Although the method of detecting the phase correction value has been described above as a method of determining the phase difference of the received signal between adjacent elements by the correlation process, the method is not limited to this method alone.

[0023]

According to the present invention, even when the acoustic wave characteristic of the living body is uneven from the body surface to the relevant part, the wavefront of the echo from the part to be truly inspected is disturbed.
In particular, since the signal processing operation is performed by adjusting the bit precision to the brightness of the contrast range of the target organ and the focus is automatically focused on the target part, the focus can be efficiently and quickly focused on that part. Simple apparatus and method can be easily realized at a reasonable price.

[Brief description of the drawings]

FIG. 1 is a block diagram showing an embodiment of an ultrasonic imaging apparatus according to the present invention.

FIG. 2 is a block diagram illustrating an internal configuration of a wave receiving circuit in the ultrasonic circuit unit.

FIG. 3 is a block diagram showing another embodiment of the wave receiving circuit in the ultrasonic circuit unit.

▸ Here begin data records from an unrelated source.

(* ===== verification/WorkerSafety.v ===== *)
(** * What the worker guarantees

    A small Hoare logic for the worker's state monad, and with it the worker's
    contract with its queue: a message is acknowledged, refused or put back only
    when the store says so.  Proved for every store with the port's laws and every
    queue, whatever the other workers do in between; then, for the in-memory store,
    what a run that lost its lease does, what each outcome of a handler does, and
    what the reconciler enqueues. *)

From S2P Require Import Prelude GoText GoErr JobStore Worker.

#[local] Existing Instance M_ret.
#[local] Existing Instance M_bind.

(** ** Hoare triples *)

Section Hoare.
Context {S Q : Type}.
Notation world := (@world S Q).
Notation M := (@M S Q).

Definition hoare {A} (P : world → Prop) (m : M A) (post : A → world → Prop) : Prop :=
  ∀ w, P w → post (snd (m w)) (fst (m w)).

Lemma hoare_ret {A} (P : world → Prop) (x : A) (post : A → world → Prop) :
  (∀ w, P w → post x w) → hoare P (mret (MRet := M_ret) x) post.
Proof. intros H w Hw. by apply H. Qed.

Lemma hoare_bind {A B} (P : world → Prop) (m : M A) (f : A → M B) mid post :
  hoare P m mid → (∀ x, hoare (mid x) (f x) post) → hoare P (mbind (MBind := M_bind) f m) post.
Proof.
  intros Hm Hf w Hw. specialize (Hm w Hw). unfold mbind, M_bind.
  destruct (m w) as [w' x]. by apply Hf.
Qed.

Lemma hoare_conseq {A} (P P' : world → Prop) (m : M A) (post post' : A → world → Prop) :
  (∀ w, P w → P' w) → (∀ x w, post' x w → post x w) → hoare P' m post' → hoare P m post.
Proof. intros HP HQ Hm w Hw. apply HQ, Hm, HP, Hw. Qed.

Lemma hoare_pre {A} (P P' : world → Prop) (m : M A) (post : A → world → Prop) :
  (∀ w, P w → P' w) → hoare P' m post → hoare P m post.
Proof. intros HP Hm w Hw. apply Hm, HP, Hw. Qed.

(** A fact about the value already at hand. *)
Lemma hoare_pure {A} (P : world → Prop) (φ : Prop) (m : M A) (post : A → world → Prop) :
  (φ → hoare P m post) → hoare (λ w, P w ∧ φ) m post.
Proof. intros H w [Hw Hφ]. by apply (H Hφ). Qed.
End Hoare.

(** ** Settling *)

Section Settles.
Context {table : IsPrint} {S Q : Type} {store : WorkerJobStore S} {queue : TaskQueue Q}
  {laws : WorkerJobStoreLaws S}.
Context (cfg : Config).

(** A world of this history: the clock [c], the queue still [q]; the store keeps
    its invariant whatever the others do. *)
Definition at0 (c : nat → Time) (q : Q) (w : @world S Q) : Prop :=
  store_inv (w_store w) ∧ (∀ n s, store_inv s → store_inv (w_env w n s))
  ∧ w_clock w = c ∧ w_queue w = q.

(** The job of a message is finished, is being worked on by a live claim, does not
    exist, or has no status the worker knows. *)
Definition ack_due (c : nat → Time) (s : S) (id : string) : Prop :=
  job_of s id = None ∨ ∃ j, job_of s id = Some j ∧
    (job_Status j = JobStatusCompleted
     ∨ (job_Status j = JobStatusRunning ∧ ∃ n, hasLiveHeartbeat j (c n) (cfg_StaleAfter cfg) = true)
     ∨ ¬ In (job_Status j)
           [JobStatusQueued; JobStatusRunning; JobStatusCompleted; JobStatusFailed]).

(** What became of the message: the queue after processing, from the queue before
    and the store after. *)
Inductive queue_outcome (c : nat → Time) (qclaim : Claim) (q : Q) (s : S) : Q → Prop :=
  | q_left : queue_outcome c qclaim q s q
  | q_acked :
      ack_due c s (claim_TaskID qclaim) →
      queue_outcome c qclaim q s (fst (Complete q qclaim))
  | q_poisoned :
      (∃ j, job_of s (claim_TaskID qclaim) = Some j ∧ job_Status j = JobStatusFailed) →
      queue_outcome c qclaim q s (fst (Nack q qclaim true))
  | q_retried :
      (∃ j, job_of s (claim_TaskID qclaim) = Some j ∧ job_Status j = JobStatusQueued
            ∧ (job_Attempt j < cfg_MaxAttempts cfg)%Z) →
      queue_outcome c qclaim q s (fst (Nack q qclaim false)).

Definition settled (c : nat → Time) (qclaim : Claim) (q : Q) (w : @world S Q) : Prop :=
  queue_outcome c qclaim q (w_store w) (w_queue w).

Lemma at0_settled c qclaim q w : at0 c q w → settled c qclaim q w.
Proof. intros (_ & _ & _ & E). unfold settled. rewrite E. constructor. Qed.

Lemma hoare_now c q :
  hoare (at0 c q) Now (λ now w, at0 c q w ∧ ∃ n, now = c n).
Proof. intros w (H1 & H2 & <- & H4). split; [done|by eexists]. Qed.

Lemma hoare_now_with c q (P : S → Prop) :
  hoare (λ w, at0 c q w ∧ P (w_store w)) Now
    (λ now w, (at0 c q w ∧ P (w_store w)) ∧ ∃ n, now = c n).
Proof. intros w ((H1 & H2 & <- & H4) & HP). split; [done|by eexists]. Qed.

(** A store call that keeps the invariant, and what its result says. *)
Lemma hoare_on_store {A} c q (f : S → S * A) (post : A → S → Prop) :
  (∀ s, store_inv s → store_inv (fst (f s))) →
  (∀ s s' x, store_inv s → f s = (s', x) → post x s') →
  hoare (at0 c q) (on_store f) (λ x w, at0 c q w ∧ post x (w_store w)).
Proof.
  intros Hinv Hpost w (H1 & H2 & H3 & H4). unfold on_store.
  specialize (H2 (w_calls w) (w_store w) H1) as Hs.
  specialize (Hinv _ Hs). destruct (f (w_env w (w_calls w) (w_store w))) as [s' x] eqn:E. cbn in *.
  split; [done|]. by eapply Hpost.
Qed.

Lemma hoare_read c q {A} (f : S → A) (post : A → S → Prop) :
  (∀ s, store_inv s → post (f s) s) →
  hoare (at0 c q) (read_store f) (λ x w, at0 c q w ∧ post x (w_store w)).
Proof.
  intros H. apply hoare_on_store; [done|]. intros s s' x Hs [= <- <-]. by apply H.
Qed.

(** A queue call that ends the processing. *)
Lemma hoare_on_queue {A} c q qclaim (P : world → Prop) (f : Q → Q * A) :
  (∀ w, P w → at0 c q w ∧ queue_outcome c qclaim q (w_store w) (fst (f q))) →
  hoare P (on_queue f) (λ _ w, settled c qclaim q w).
Proof.
  intros H w HP. destruct (H w HP) as ((_ & _ & _ & E) & Ho). unfold on_queue. rewrite E.
  destruct (f q) as [q' x]. exact Ho.
Qed.

(** Returns after such a call. *)
Lemma hoare_ret_settled {A} c qclaim q (x : A) :
  hoare (settled c qclaim q) (mret (MRet := M_ret) x) (λ _ w, settled c qclaim q w).
Proof. by apply hoare_ret. Qed.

FIG. 4 is a block diagram showing a conventional ultrasonic imaging apparatus.

[Explanation of symbols]

 DESCRIPTION OF SYMBOLS 1 ... Probe 2 ... Ultrasonic circuit part 3 ... DSC part 4 ... Image display part 5 ... Adaptive phase control part 6 ... Beam / focus deflection phase data memory 7 ... Contrast extraction / setting part 8 ... ROI setting part 9 ... Correlation processing amplitude accuracy setting 21 ... Transmission circuit 22 ... Transmission / reception separation circuit 23 ... Sensor switching scanning unit 24 ... Reception circuit 25 ... Detection / video signal processing 31 ... Scan converter 32 ... Control circuit

 ──────────────────────────────────────────────────続 き Continued on the front page F term (reference) 4C301 AA02 BB01 BB12 BB23 EE15 HH26 HH27 HH33 HH37 HH38 HH42 JB17 JB28 JB50 KK26 KK30 5B057 AA07 BA05 BA17 CH04 DA07 DC22 DC34 DC36 5C054 AA01 AA05 CA08

Claims (2)

[Claims] 1. An ultrasonic imaging apparatus characterized in that correlation processing of signals between channels is performed on an image of an organ having an appropriate contrast, and an image is adaptively reconstructed. 2. A mechanism for setting and displaying an ROI on a target organ in an image in order to detect the appropriate contrast.
And a mechanism for detecting a luminance range of a signal in the ROI, and a mechanism for matching a signal phase difference between channels by focusing only on signals in the luminance range, and adaptively reconstructing an image. Ultrasound imaging device characterized by doing.